Tudor Dumitraș

Assistant Professor
ECE Department
University of Maryland, College Park

Dependable, Online Upgrades in Distributed Systems

Historically employed in the telecommunications industry, online upgrades are now needed in large-scale systems, such as electrical utilities, assembly-line manufacturing, customer support, e-commerce, banking, etc. In this project, we focused on upgrading distributed systems end-to-end [HotDep-2007]. We identified the leading causes of both unplanned and planned downtime due to upgrades in large-scale distributed systems, we addressed them through a new upgrading approach, and we proposed a new methodology for evaluating the dependability of online upgrades.

We proposed an upgrade-centric fault model, by analyzing independent sources of fault data with unsupervised learning techniques. Our model focuses on human errors in the upgrade procedure, which break hidden dependencies (e.g., specifying wrong service locations, creating database-schema mismatches, introducing shared-library conflicts) in the system under upgrade. There are four common types of upgrade faults:

  1. Simple configuration or procedural errors (e.g., typos)

  2. Semantic configuration errors, which indicate a misunderstanding of the configuration directives used

  3. Broken environmental dependencies (e.g., library or port conflicts)

  4. Data-access errors, which prevent the access to persistent data

These faults represent the leading causes of upgrade failure in distributed systems. We also identified incompatible schema changes and computationally-intensive data conversions as the leading causes of planned downtime in a popular Internet system (Wikipedia). Software upgrades often induce unplanned downtime, by breaking hidden dependencies in the system under upgrade, and that they cannot always prevent planned downtime, in the the presence of complex schema changes.

We addressed these causes of downtime through a system called Imago [Middleware 2009]. Imago provides the AIR properties:

  • Atomicity: At any time, the clients of the system under upgrade access the full functionality of either the old or the new versions (but not both). The end-to-end upgrade is an atomic operation.

  • Isolation: The upgrade operations do not change, remove, or affect in any way the dependencies of the production system (including its performance, configuration settings and ability to access the persistent data).

  • Runtime-testing: The upgraded system is tested under operational conditions.

By installing the new version in a parallel universe (a distinct collection of resources), Imago isolates the production system from the upgrade operations and avoids breaking hidden dependencies. Imago performs the end-to-end upgrade atomically, while enabling the complex data and schema conversions that commonly impose planned downtime.

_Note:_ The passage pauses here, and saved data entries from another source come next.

Definition property_value (property_name : string) (tag : TagRef) : M Value :=
  if Bs4.has_attr "itemscope" (elem tag) then
    child_node <- parse_children tag [] ;;
    ret (VDict child_node)
  else if Bs4.truthy (Bs4.get "content" (elem tag)) then
    ret (of_get (Bs4.get "content" (elem tag)))
  else if Bs4.truthy (Bs4.get "href" (elem tag)) then
    ret (of_get (Bs4.get "href" (elem tag)))
  else if Bs4.truthy (Bs4.get "src" (elem tag)) then
    ret (of_get (Bs4.get "src" (elem tag)))
  else if String.eqb property_name "content" then
    ret (VStr (Bs4.get_text (elem tag)))
  else
    match Bs4.string (elem tag) with
    | None => ret VNone
    | Some text => ret (VStr (PyStr.strip text))
    end.

(** [current_node[property_name].append(value)], after the list was created
    if the key was absent: only a list has [append]. *)
Definition append_value (property_name : string) (value : Value)
           (current_node : Node) : M Node :=
  let current_node :=
    if PyDict.mem property_name current_node then current_node
    else PyDict.set property_name (VList []) current_node in
  match PyDict.get property_name current_node with
  | Some (VList l) =>
      ret (PyDict.set property_name (VList (l ++ [value])) current_node)
  | _ => raise AttributeError
  end.

(** The body of [parse_tag]. *)
Definition parse_tag_body (tag : TagRef) (current_node : Node) : M Node :=
  seen <- visited (elem tag) ;;
  if seen : bool then ret current_node else
  mark (elem tag) ;;;
  if is_start (elem tag) then
    let label := parse_label (elem tag) in
    child_node <- parse_siblings tag [] ;;
    ret (PyDict.set label (VDict child_node) current_node)
  else
    let property_name := Bs4.get "itemprop" (elem tag) in
    if negb (Bs4.truthy property_name) then
      parse_children tag current_node
    else
      match property_name with
      | Some (AStr property_name) =>
          if String.eqb (name (elem tag)) "section" then ret current_node
          else
            value <- property_value property_name tag ;;
            if Bs4.has_attr "repeat" (elem tag)
            then append_value property_name value current_node
            else ret (PyDict.set property_name value current_node)
      | _ => raise AssertionError
      end.

End Walker.

(** [parse_tag] with at most [fuel] nested calls. *)
Fixpoint parse_tag_fuel (fuel : nat) : TagRef -> Node -> M Node :=
  match fuel with
  | 0 => fun _ _ => starve
  | S fuel' => parse_tag_body (parse_tag_fuel fuel')
  end.

(** [parse_tag]: the nesting of the calls is bounded by the number of
    elements in [tag] and after it. *)
Definition parse_tag (tag : TagRef) (current_node : Node) : M Node :=
  parse_tag_fuel (S (weight tag)) tag current_node.

(** ** The sections *)

(** [has_class]: [tag.get("class") or []] is a list of classes, or the
    attribute as one string, in which [in] looks for a substring. *)
Definition has_class (tag : Tag) (class_name : string) : bool :=
  match Bs4.get "class" tag with
  | Some (AList classes) => existsb (String.eqb class_name) classes
  | Some (AStr EmptyString) => false
  | Some (AStr classes) => PyStr.contains class_name classes
  | None => false
  end.

(** The fields [attrs_except_class] yields, which are also those of the loops
    at the head of [parse_description] and [parse_claims]. *)
Definition attrs_except_class (tag : Tag) : list Field :=
  map (fun kv => (fst kv, of_attr (snd kv)))
      (List.filter (fun kv => negb (String.eqb (fst kv) "class")) (attrs tag)).

(** [abstract.attrs.items()] *)
Definition attrs_items (tag : Tag) : list Field :=
  map (fun kv => (fst kv, of_attr (snd kv))) (attrs tag).

Definition parse_abstract (section : TagRef) : result (list Field) :=
  abstract <~ assert_found
    (Bs4.find (fun t => String.eqb (name (elem t)) "abstract") section) ;;
  Ok (attrs_items (elem abstract)
        ++ [("content", VStr (Bs4.get_text (elem abstract)))]).

(** [is_target] of [parse_description] *)
Definition is_target (tag : Tag) : bool :=
  String.eqb (name tag) "heading" || has_class tag "description-line".
(** ** The divergence over the reals *)

Section Gibbs.
Local Open Scope R_scope.





Lemma kl_term_self (p : R) : 0 <= p -> kl_term p p = 0.
Proof.
  intros Hp. unfold kl_term. destruct (Rlt_dec 0 p) as [Pp | Np]; [|reflexivity].
  replace (p / p) with 1 by (field; lra). rewrite ln_1. ring.
Qed.


Lemma kl_self (P : list R) : Forall (fun p => 0 <= p) P -> kl P P = 0.
Proof.
  unfold kl. induction 1 as [|p P Hp _ IH]; simpl; [reflexivity|].
  rewrite (kl_term_self p Hp), IH. ring.
Qed.

(** The relative entropies of compatible finite entries are finite, and add
    up to [kl]. *)
Lemma rel_entr_compatible (p q : R) :
  compatible p q -> rel_entr (Fin p) (Fin q) = Fin (kl_term p q).
Proof.
  intros (Hp & Hq & Hz). unfold rel_entr, kl_term.
  destruct (Rlt_dec 0 p) as [Pp | Np].
  - destruct (Rlt_dec 0 q) as [Pq | Nq]; [reflexivity|].
    assert (q = 0) by lra. apply Hz in H. lra.
  - destruct (Req_dec_T p 0) as [Z | NZ]; [|lra].
    destruct (Rle_dec 0 q); [reflexivity | contradiction].
Qed.

Lemma xsum_rel_entr (P Q : list R) :
  Forall2 compatible P Q ->
  xsum (zip_with rel_entr (map Fin P) (map Fin Q)) = Fin (kl P Q).
Proof.
  unfold xsum, kl, Rsum.
  induction 1 as [|p q P Q C _ IH]; cbn [map zip_with fold_right]; [reflexivity|].
  rewrite IH, (rel_entr_compatible p q C). reflexivity.
Qed.

Lemma normalize_nonzero (v : list R) :
  Rsum v <> 0 -> normalize v = map Fin (map (fun x => x / Rsum v) v).
Proof.
  intros H. unfold normalize. rewrite map_map.
  apply map_ext. intros x. unfold xdiv.
  destruct (Req_dec_T (Rsum v) 0); [contradiction | reflexivity].
Qed.





Lemma entropy_self (P : list R) :
  Forall (fun p => 0 <= p) P -> 0 < Rsum P -> entropy P P 2 = Some (Fin 0).
Proof.
  intros N HP.
  assert (L : List.length (normalize P) = List.length P)
    by (unfold normalize; now rewrite length_map).
  set (P' := map (fun x => x / Rsum P) P).
  assert (N' : Forall (fun p => 0 <= p) P').
  { unfold P'. apply Forall_forall. intros y Hy.
    apply in_map_iff in Hy as (x & <- & Hx).
    rewrite Forall_forall in N. apply Rmult_le_pos; [auto|].
    left. now apply Rinv_0_lt_compat. }
  assert (C' : Forall2 compatible P' P').
  { clear - N'. induction N' as [|p l Hp _ IH]; constructor; [|assumption].
    unfold compatible. auto. }
  unfold entropy, broadcast_arrays.
  apply Nat.eqb_eq in L. rewrite L. cbn [bind fst snd].
  rewrite (normalize_nonzero P) by lra. fold P'.
  rewrite (xsum_rel_entr P' P' C'), (kl_self P' N'). cbn [xscale].
  do 2 f_equal. unfold Rdiv. ring.
Qed.
Definition ret {St A} (a : A) : M St A := fun s => (Ok a, s).

Definition bind {St A B} (m : M St A) (f : A -> M St B) : M St B :=
  fun s => match m s with
           | (Ok a, s') => f a s'
           | (Raise e, s') => (Raise e, s')
           end.

Definition get_state {St} : M St St := fun s => (Ok s, s).
Definition put_state {St} (s : St) : M St unit := fun _ => (Ok tt, s).

(** Run a method of a component (state [T]) on the object that holds it. *)
Definition zoom {St T A} (proj : St -> T) (upd : T -> St -> St)
    (m : M T A) : M St A :=
  fun s => let '(r, t) := m (proj s) in (r, upd t s).

(** The monad structure, so that method bodies read with stdpp's
    [x ← m; k] and [m;; k]. *)
#[global] Instance M_ret {St} : MRet (M St) := fun A a => ret a.
#[global] Instance M_bind {St} : MBind (M St) := fun A B f m => bind m f.

(** A Python [for x in l: body]. *)
Fixpoint for_each {St A} (l : list A) (body : A -> M St unit) : M St unit :=
  match l with
  | [] => ret tt
  | x :: l' => body x;; for_each l' body
  end.

(** The same call [n] times, collecting what each returns. *)
Fixpoint repeatM {St A} (n : nat) (m : M St A) : M St (list A) :=
  match n with
  | O => ret []
  | S n' => a ← m; l ← repeatM n' m; ret (a :: l)
  end.

(** ** Python primitives *)

(** [l.pop()]: the last element; IndexError on an empty list. *)
Definition list_pop {A} (l : list A) : result (A * list A) :=
  match last l with
  | Some x => Ok (x, removelast l)
  | None => Raise IndexError
  end.

(** [a << n] and [a >> n] raise ValueError on a negative count. *)
Definition py_lshift (a n : Z) : result Z :=
  if n <? 0 then Raise ValueError else Ok (Z.shiftl a n).

Definition py_rshift (a n : Z) : result Z :=
  if n <? 0 then Raise ValueError else Ok (Z.shiftr a n).

(** [a // b] and [a % b]: floor division, ZeroDivisionError on [b = 0]. *)
Definition py_floordiv (a b : Z) : result Z :=
  if b =? 0 then Raise ZeroDivisionError else Ok (a / b).

Definition py_mod (a b : Z) : result Z :=
  if b =? 0 then Raise ZeroDivisionError else Ok (a mod b).

Definition lift_result {St A} (r : result A) : M St A := fun s => (r, s).

(** Truthiness of an int, of a list and of an optional object. *)
Definition int_truthy (z : Z) : bool := negb (z =? 0).
Definition list_truthy {A} (l : list A) : bool :=
  match l with [] => false | _ => true end.
Definition len {A} (l : list A) : Z := Z.of_nat (length l).

(** ** The platform: clock, expander ports, interrupt pin, set iteration *)

(** [W] is the state of the world outside the program: the clock, the
    expander behind the I2C bus and the interrupt line. [Pin] is the
    handle [DigitalInOut(irq)]. A port access can raise; reading the
    clock and releasing a pin cannot. *)
Class Platform (W Pin : Type) := {
  ticks_ms : W -> Z * W;
  set_gpioa : Z -> M W unit;
  get_gpiob : M W Z;
  irq_value : Pin -> M W bool;
  irq_deinit : Pin -> W -> W;
}.

(** The order in which [for key in s] visits a set: unspecified, but each
    element exactly once. *)
Class SetOrder := {
  set_iter : gset Z -> list Z;
  set_iter_perm : forall s, set_iter s ≡ₚ elements s;
}.

(** A call of [ticks_ms()]. *)
Definition ticks `{Platform W Pin} : M W Z :=
  fun w => let '(now, w') := ticks_ms w in (Ok now, w').

(** ** class Event *)

Record Event : Type := mkEvent {
  key_number : Z;
  timestamp : Z;
  pressed : bool;
}.

Definition released (e : Event) : bool := negb (pressed e).

(** [timestamp or ticks_ms()]: the clock is read when the argument is
    falsy, that is [None] or [0]. *)
Definition timestamp_or_ticks `{Platform W Pin} (ts : option Z) : M W Z :=
  match ts with
  | Some t => if int_truthy t then ret t else ticks
  | None => ticks
  end.

(** [Event.__init__(self, key, pressed, timestamp=None)] *)
Definition Event_init `{Platform W Pin} (key : Z) (is_pressed : bool)
    (ts : option Z) : M W Event :=
  stamp ← timestamp_or_ticks ts;
  ret {| key_number := key; timestamp := stamp; pressed := is_pressed |}.

(** ** class EventQueue *)

Record EventQueue : Type := mkQueue {
  _outq : list Event;
  _inq : list Event;
}.

Module EventQueue.

Definition __init__ : EventQueue := {| _outq := []; _inq := [] |}.

Definition pop_outq : M EventQueue Event :=
  q ← get_state;
  '(e, rest) ← lift_result (list_pop (_outq q));
  put_state {| _outq := rest; _inq := _inq q |};;
  ret e.

Definition pop_inq : M EventQueue Event :=
  q ← get_state;
  '(e, rest) ← lift_result (list_pop (_inq q));
  put_state {| _outq := _outq q; _inq := rest |};;
  ret e.

Definition append (event : Event) : M EventQueue unit :=
  q ← get_state;
  put_state {| _outq := _outq q; _inq := _inq q ++ [event] |}.

Definition get : M EventQueue (option Event) :=
  q ← get_state;
  if list_truthy (_outq q) then
    e ← pop_outq; ret (Some e)
  else if len (_inq q) =? 1 then
    e ← pop_inq; ret (Some e)
  else if list_truthy (_inq q) then
    put_state {| _outq := rev (_inq q); _inq := _inq q |};;
    (q' ← get_state; put_state {| _outq := _outq q'; _inq := [] |});;
    e ← pop_outq; ret (Some e)
  else ret None.

Definition clear : M EventQueue unit :=
  q ← get_state;
  put_state {| _outq := []; _inq := _inq q |};;
  q' ← get_state;
  put_state {| _outq := _outq q'; _inq := [] |}.

Definition __len__ : M EventQueue Z :=
  q ← get_state; ret (len (_outq q) + len (_inq q)).

Definition __bool__ : M EventQueue bool :=
  n ← __len__; ret (0 <? n).

(** The events still queued, oldest first. *)
Definition contents (q : EventQueue) : list Event := rev (_outq q) ++ _inq q.

End EventQueue.

(** ** class McpMatrixScanner *)

(** The fields of the scanner object. The expander [self.mcp] is a handle
    on the world [W]; what it reads and writes lives there. *)
Record McpMatrixScanner (Pin : Type) : Type := mkScanner {
  _key_count : Z;
  columns : list Z;
  rows : list Z;
  keys_state : gset Z;
  events : EventQueue;
  irq : option Pin;
}.
Arguments mkScanner {Pin}.
Arguments _key_count {Pin}.
Arguments columns {Pin}.
Arguments rows {Pin}.
Arguments keys_state {Pin}.
Arguments events {Pin}.
Arguments irq {Pin}.

(** The scanner object together with the world its methods act on. *)
Record Machine (W Pin : Type) : Type := mkMachine {
  self : McpMatrixScanner Pin;
  world : W;
}.
Arguments mkMachine {W Pin}.
Arguments self {W Pin}.
Arguments world {W Pin}.

(** A loop that updates a local variable [acc] on each element. *)
Fixpoint fold_each {St A B} (l : list A) (acc : B) (body : A -> B -> M St B)
    : M St B :=
  match l with
  | [] => ret acc
  | x :: l' => acc' ← body x acc; fold_each l' acc' body
  end.

Section Scanner.
Context {W Pin : Type} `{!Platform W Pin} `{!SetOrder}.

Local Abbreviation Mach := (Machine W Pin).

Definition on_world {A} (m : M W A) : M Mach A :=
  zoom world (fun w st => {| self := self st; world := w |}) m.

Definition set_events (q : EventQueue) (s : McpMatrixScanner Pin) :=
  {| _key_count := _key_count s; columns := columns s; rows := rows s;
     keys_state := keys_state s; events := q; irq := irq s |}.

Definition set_keys_state (ks : gset Z) (s : McpMatrixScanner Pin) :=
  {| _key_count := _key_count s; columns := columns s; rows := rows s;
     keys_state := ks; events := events s; irq := irq s |}.

Definition set_irq (p : option Pin) (s : McpMatrixScanner Pin) :=
  {| _key_count := _key_count s; columns := columns s; rows := rows s;
     keys_state := keys_state s; events := events s; irq := p |}.

Definition on_self (f : McpMatrixScanner Pin -> McpMatrixScanner Pin)
    : M Mach unit :=
  fun st => (Ok tt, {| self := f (self st); world := world st |}).

Definition on_events {A} (m : M EventQueue A) : M Mach A :=
  zoom (fun st => events (self st))
       (fun q st => {| self := set_events q (self st); world := world st |}) m.
(** * Backuper: the backup orchestration engine of [backend/backup_manager.py]

    A shallow embedding of [BackupManager]: the live-job dictionary
    [active_backups], the backup root on disk, the recursive downloader,
    the archiver, the retention pruning and the list/delete operations,
    followed by the theorems that settle the properties stated for them.

    Conventions of the embedding.
    - Python integers are [Z]; [//] is floor division and raises
      [ZeroDivisionError] on a zero divisor, see [floordiv].
    - The dictionary [active_backups] is a [gmap string job]; a host
      directory is a [gmap string node] from file names to files, and the
      backup root a [gmap string (gmap string node)] from server names to
      host directories.
    - The backup root is the map of its direct sub-directories, keyed by
      their names.  That is the source's [backup_dir / server_name] for a
      server name that is a single path component, see [plain_name]; a
      name with a slash, an empty name or a dot entry would denote the
      root itself, a nested directory or a directory elsewhere, which the
      map does not represent.  Statements that compare or list host
      directories therefore take such names.
    - Everything the process cannot see (the remote host, the clock, the
      points where the operating system may refuse an operation) is an
      oracle collected in the record [env].
    - Code inside [try] runs in the monad [M]: a state transformer on
      [world] whose result is a value or a raised exception carrying
      [str(e)].  The progress callback only appends to the list of
      delivered events; it is the [bool] argument [cb], [false] when the
      caller passed [None]. *)

From stdpp Require Import gmap strings list fin_maps sorting.
From Stdlib Require Import ZArith Ascii DecimalString Lia.
Definition type_of (v : obj) : PyClass :=
  match v with
  | Any => abstract_Unsolvable
  | Nothing => abstract_Empty
  | object_cls | int_cls | float_cls | tuple_cls | Foo_cls | SupportsAdd =>
      abstract_PyTDClass
  | Tuple_int | Tuple_int_int | Tuple_int_float => abstract_TupleClass
  | Callable_0 | Callable_2 => abstract_CallableClass
  | an_int | a_float | a_callable => abstract_Instance
  | a_pair => abstract_Tuple
  | add_method => abstract_Function
  end.

Definition single_view (var : nat) (ds : list obj) : Views obj :=
  foldr (λ d rest, Yield {[var := d]} (λ _, rest)) StopIteration ds.
(* ===================================================================== *)
(** * video_assembler.py: the visuals that load                        *)
(* ===================================================================== *)

Module LoadingDefs.
Import VisualSourcer VideoAssembler.

(** Whether [_load_visual] hands over a clip for the visual. *)
Definition loads (env : Env) (segment_duration : Binary64.float64)
    (visual : Visual) : bool :=
  match _load_visual env visual segment_duration with
  | Ok (Some _) => true
  | _ => false
  end.

(** The error step 3 records for the visual at index [i]. *)
Definition placeholder_error (i step_count : Z) : ErrorRecord :=
  {| error_type := "visual_load_failed";
     message := "Visual " ++ PyStr.of_int i ++ " failed, using placeholder";
     recoverable := true;
     at_step := step_count |}.

(** The errors of step 3 for the visuals from index [i] on. *)
Fixpoint placeholder_errors (env : Env)
    (segment_duration : Binary64.float64) (visuals : list Visual)
    (i step_count : Z) : list ErrorRecord :=
  match visuals with
  | [] => []
  | visual :: rest =>
      (if loads env segment_duration visual then []
       else [placeholder_error i step_count])
      ++ placeholder_errors env segment_duration rest (i + 1) step_count
  end.

End LoadingDefs.

(* ===================================================================== *)
(** * Facts about the string operations                                    *)
(* ===================================================================== *)

Module PyStrFacts.
Import PyStr.

Lemma length_app (a b : string) :
  String.length (a ++ b) = (String.length a + String.length b)%nat.
Proof. induction a as [|c a IH]; cbn; [reflexivity | now rewrite IH]. Qed.
Corollary echo_independent_of_chunking c a chunks chunks' :
  Forall (fun ch => ch <> []) chunks ->
  Forall (fun ch => ch <> []) chunks' ->
  concat chunks = concat chunks' ->
  echoed_bytes c (trace (TcpServer.handle_client c a (orderly_session chunks)))
  = echoed_bytes c (trace (TcpServer.handle_client c a (orderly_session chunks')))
  /\ echoed_bytes c (trace (TlsServer.handle_client c a (orderly_session chunks)))
     = echoed_bytes c (trace (TlsServer.handle_client c a (orderly_session chunks'))).
Proof.
  intros H H' Heq.
  unfold echoed_bytes.
  rewrite !(tcp_handler_io c a (accepted_of c)), !(tls_handler_io c a (accepted_of c))
    by reflexivity.
  fold (echoed_bytes c (trace (TcpServer.echo_loop c a (orderly_session chunks)))).
  fold (echoed_bytes c (trace (TcpServer.echo_loop c a (orderly_session chunks')))).
  fold (echoed_bytes c (trace (TlsServer.echo_loop c a (orderly_session chunks)))).
  fold (echoed_bytes c (trace (TlsServer.echo_loop c a (orderly_session chunks')))).
  rewrite !tcp_loop_echoed, !tls_loop_echoed by apply orderly_session_accepted.
  rewrite !tcp_orderly_session_received, !tls_orderly_session_received by assumption.
  auto.
Qed.

(** ** The handler closes its connection *)

Section ClosedOnce.

Variables (c : fd) (a : address).

Lemma tcp_loop_no_close script :
  close_count c (trace (TcpServer.echo_loop c a script)) = 0.
Proof.
  unfold close_count.
  induction script as [|r script IH]; simpl; [reflexivity|].
  destruct (on_recv r) as [[|b data]|e]; simpl; try reflexivity.
  destruct (on_send r) as [u|e]; simpl; [exact IH | reflexivity].
Qed.

Lemma tls_loop_no_close script :
  close_count c (trace (TlsServer.echo_loop c a script)) = 0.
Proof.
  unfold close_count.
  induction script as [|r script IH]; simpl; [reflexivity|].
  destruct (on_recv r) as [[|b data]|e]; simpl; try reflexivity.
  destruct (on_send r) as [u|e]; simpl; [exact IH | reflexivity].
Qed.

(** The loops end by returning or raising; they wait exactly when every
    round so far was an echo. *)
Lemma tcp_loop_blocked script :
  status_of (TcpServer.echo_loop c a script) = Blocked <-> forallb echoes script = true.
Proof.
  induction script as [|r script IH]; simpl; [tauto|].
  unfold echoes at 1.
  destruct (on_recv r) as [[|b data]|e]; simpl; try (split; discriminate).
  destruct (on_send r) as [u|e]; simpl; [exact IH | split; discriminate].
Qed.

Lemma tls_loop_blocked script :
  status_of (TlsServer.echo_loop c a script) = Blocked <-> forallb echoes script = true.
Proof.
  induction script as [|r script IH]; simpl; [tauto|].
  unfold echoes at 1.
  destruct (on_recv r) as [[|b data]|e]; simpl; try (split; discriminate).
  destruct (on_send r) as [u|e]; simpl; [exact IH | split; discriminate].
Qed.

Lemma close_count_app tr1 tr2 :
  close_count c (tr1 ++ tr2) = close_count c tr1 + close_count c tr2.
Proof. unfold close_count. now rewrite filter_app, length_app. Qed.

(** On every way out the handler's trace is: events without a close, then
    the one close. *)
Lemma tcp_handler_exit script :
  status_of (TcpServer.handle_client c a script) <> Blocked ->
  exists body,
    trace (TcpServer.handle_client c a script) = body ++ [Close c]
    /\ close_count c body = 0.
Proof.
  pose proof (tcp_loop_no_close script) as Hloop.
  unfold TcpServer.handle_client, try_finally, try_except.
  destruct (TcpServer.echo_loop c a script) as [tr [| e | code |]]; simpl in *.
  - intros _. exists (Print (LConnectionFrom a) :: tr). auto.
  - destruct (isinstance e ConnectionResetError); simpl; intros _.
    + exists (Print (LConnectionFrom a) :: tr ++ [Print (LResetBy a)]).
      split; [reflexivity|].
      change (close_count c (tr ++ [Print (LResetBy a)]) = 0).
      rewrite close_count_app, Hloop. reflexivity.
    + exists (Print (LConnectionFrom a) :: tr). auto.
  - intros _. exists (Print (LConnectionFrom a) :: tr). auto.
  - congruence.
Qed.

Lemma tls_handler_exit script :
  status_of (TlsServer.handle_client c a script) <> Blocked ->
  exists body,
    trace (TlsServer.handle_client c a script) = body ++ [Close c]
    /\ close_count c body = 0.
Proof.
  pose proof (tls_loop_no_close script) as Hloop.
  unfold TlsServer.handle_client, try_finally, try_except.
  destruct (TlsServer.echo_loop c a script) as [tr [| e | code |]]; simpl in *.
  - intros _. exists (Print (LTlsConnectionFrom a) :: tr). auto.
  - destruct (isinstance e SSLError); simpl; [|destruct (isinstance e ConnectionResetError); simpl];
      intros _.
    + exists (Print (LTlsConnectionFrom a) :: tr ++ [Print (LSslError e)]).
      split; [reflexivity|].
      change (close_count c (tr ++ [Print (LSslError e)]) = 0).
      rewrite close_count_app, Hloop. reflexivity.
    + exists (Print (LTlsConnectionFrom a) :: tr ++ [Print (LResetBy a)]).
      split; [reflexivity|].
      change (close_count c (tr ++ [Print (LResetBy a)]) = 0).
      rewrite close_count_app, Hloop. reflexivity.
    + exists (Print (LTlsConnectionFrom a) :: tr). auto.
  - intros _. exists (Print (LTlsConnectionFrom a) :: tr). auto.
  - congruence.
Qed.

(** Events that do not close [c] leave its socket object alone. *)
Lemma replay_closes_skip body tr s :
  close_count c body = 0 ->
  replay_closes c (body ++ tr) s = replay_closes c tr s.
Proof.
  unfold close_count.
  induction body as [|ev body IH]; simpl; [reflexivity|].
  destruct ev; simpl; auto.
  destruct (Nat.eqb s0 c); simpl; [discriminate | auto].
Qed.

(** Which rounds end the session. *)
Lemma tcp_handler_exits_iff script :
  status_of (TcpServer.handle_client c a script) <> Blocked
  <-> forallb echoes script = false.
Proof.
  rewrite <- not_true_iff_false, <- tcp_loop_blocked.
  unfold TcpServer.handle_client, try_finally, try_except.
  destruct (TcpServer.echo_loop c a script) as [tr [| e | code |]]; simpl;
    try destruct (isinstance e ConnectionResetError); simpl;
    split; congruence.
Qed.

Lemma tls_handler_exits_iff script :
  status_of (TlsServer.handle_client c a script) <> Blocked
  <-> forallb echoes script = false.
Proof.
  rewrite <- not_true_iff_false, <- tls_loop_blocked.
  unfold TlsServer.handle_client, try_finally, try_except.
  destruct (TlsServer.echo_loop c a script) as [tr [| e | code |]]; simpl;
    try (destruct (isinstance e SSLError); simpl);
    try (destruct (isinstance e ConnectionResetError); simpl);
    split; congruence.
Qed.

End ClosedOnce.

(** Closing a closed socket changes nothing and releases nothing. *)
Lemma socket_close_idempotent s :
  socket_close (fst (socket_close s)) = (fst (socket_close s), []).
Proof. destruct s as [[d|]]; reflexivity. Qed.
(** * multi-restic: script generation, cron scheduling and the check workflow

    A shallow embedding of the parts of [multi_restic] that generate the
    per-repository secret files and the backup script
    ([generate_script.py]), manage the crontab block ([schedule.py]) and probe
    the agents ([__init__.py], command [check]), with the properties of the
    specification stated over them.

    Python [str] values are Rocq [string]s: a character is a code point, and
    the model covers the code points below 256. *)

From Stdlib Require Import Ascii String NArith ZArith Bool List Lia.
From stdpp Require Import base option list gmap strings.

Local Open Scope N_scope.

(** ** The [str] methods used by the program *)

Module Str.

(** The line feed, the double quote, and one-character strings. *)
Definition LF : ascii := "010"%char.
Definition CR : ascii := "013"%char.
Definition DQUOTE : ascii := "034"%char.
Definition char (c : ascii) : string := String c EmptyString.
Definition nl : string := char LF.

(** [c.isspace()]: the whitespace code points below 256 are U+0009..U+000D,
    U+001C..U+0020, U+0085 and U+00A0. *)
Definition is_space (c : ascii) : bool :=
  let n := N_of_ascii c in
  ((9 <=? n) && (n <=? 13)) || ((28 <=? n) && (n <=? 32))
  || (n =? 133) || (n =? 160).

(** The line boundaries of [str.splitlines] below 256: LF, VT, FF, CR,
    FS, GS, RS and NEL. *)
Definition is_linebreak (c : ascii) : bool :=
  let n := N_of_ascii c in
  ((10 <=? n) && (n <=? 13)) || ((28 <=? n) && (n <=? 30)) || (n =? 133).

(** [s.rstrip()], [s.lstrip()] and [s.strip()] without argument. *)
Fixpoint rstrip (s : string) : string :=
  match s with
  | EmptyString => EmptyString
  | String c r =>
      match rstrip r with
      | EmptyString => if is_space c then EmptyString else char c
      | r' => String c r'
      end
  end.

Fixpoint lstrip (s : string) : string :=
  match s with
  | EmptyString => EmptyString
  | String c r => if is_space c then lstrip r else s
  end.

Definition strip (s : string) : string := lstrip (rstrip s).

(** [s.startswith(p)]. *)
Fixpoint startswith (p s : string) : bool :=
  match p, s with
  | EmptyString, _ => true
  | String _ _, EmptyString => false
  | String a p', String b s' => if Ascii.eqb a b then startswith p' s' else false
  end.

(** [needle in hay]. *)
Fixpoint contains (needle hay : string) : bool :=
  startswith needle hay ||
  match hay with
  | EmptyString => false
  | String _ r => contains needle r
  end.

(** [s.splitlines()]: a CR LF pair is one boundary, the boundaries are
    dropped, and a final boundary opens no further line. *)
Fixpoint splitlines (s : string) : list string :=
  match s with
  | EmptyString => []
  | String c r =>
      if is_linebreak c then
        match r with
        | String c' r' =>
            if Ascii.eqb c CR && Ascii.eqb c' LF
            then EmptyString :: splitlines r'
            else EmptyString :: splitlines r
        | EmptyString => [EmptyString]
        end
      else
        match splitlines r with
        | [] => [char c]
        | l :: ls => String c l :: ls
        end
  end.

Starting from examples of errors that occur frequently during real-world software upgrades at Facebook and eBay, I showed that relaxing the atomicity property introduces the risk of mixed-version race conditions [Onward! 2010]. These race conditions involve multiple versions of the software that co-exist, temporarily, during an upgrade and may occur in systems that communicate across administrative domains using asynchronous messaging (e.g., Web 2.0 applications that rely on AJAX client-side code or systems that lease cloud-computing resources). For example, a callback from the new version may be processed by the old version on a different tier of the application. Such mixed-version races might be benign, but they might also result in silent application errors (e.g., during an upgrade that moves code is moved from the server-side to the client-side, the race would cause the code to be invoked twice or not at all).

References

  1. [Onward! 2010] T. Dumitraș, P. Narasimhan, and E. Tilevich, “To upgrade or not to upgrade: impact of online upgrades across multiple administrative domains,” in ACM SPLASH Onward! Conference, Reno/Tahoe, NV, 2010, pp. 865–876.
    PDF

  2. [Middleware 2009] T. Dumitraș and P. Narasimhan, “Why Do Upgrades Fail And What Can We Do About It? Toward Dependable, Online Upgrades in Enterprise Systems,” in ACM/IEEE/IFIP Middleware Conference, Urbana-Champaign, IL, 2009, pp. 349–372.
    PDF

  3. [HotDep-2007] T. Dumitraș, J. Tan, Z. Gho, and P. Narasimhan, “No More HotDependencies: Toward Dependency-Agnostic Upgrades in Distributed Systems,” in Workshop on Hot Topics in System Dependability, Edinburgh, Scotland, 2007.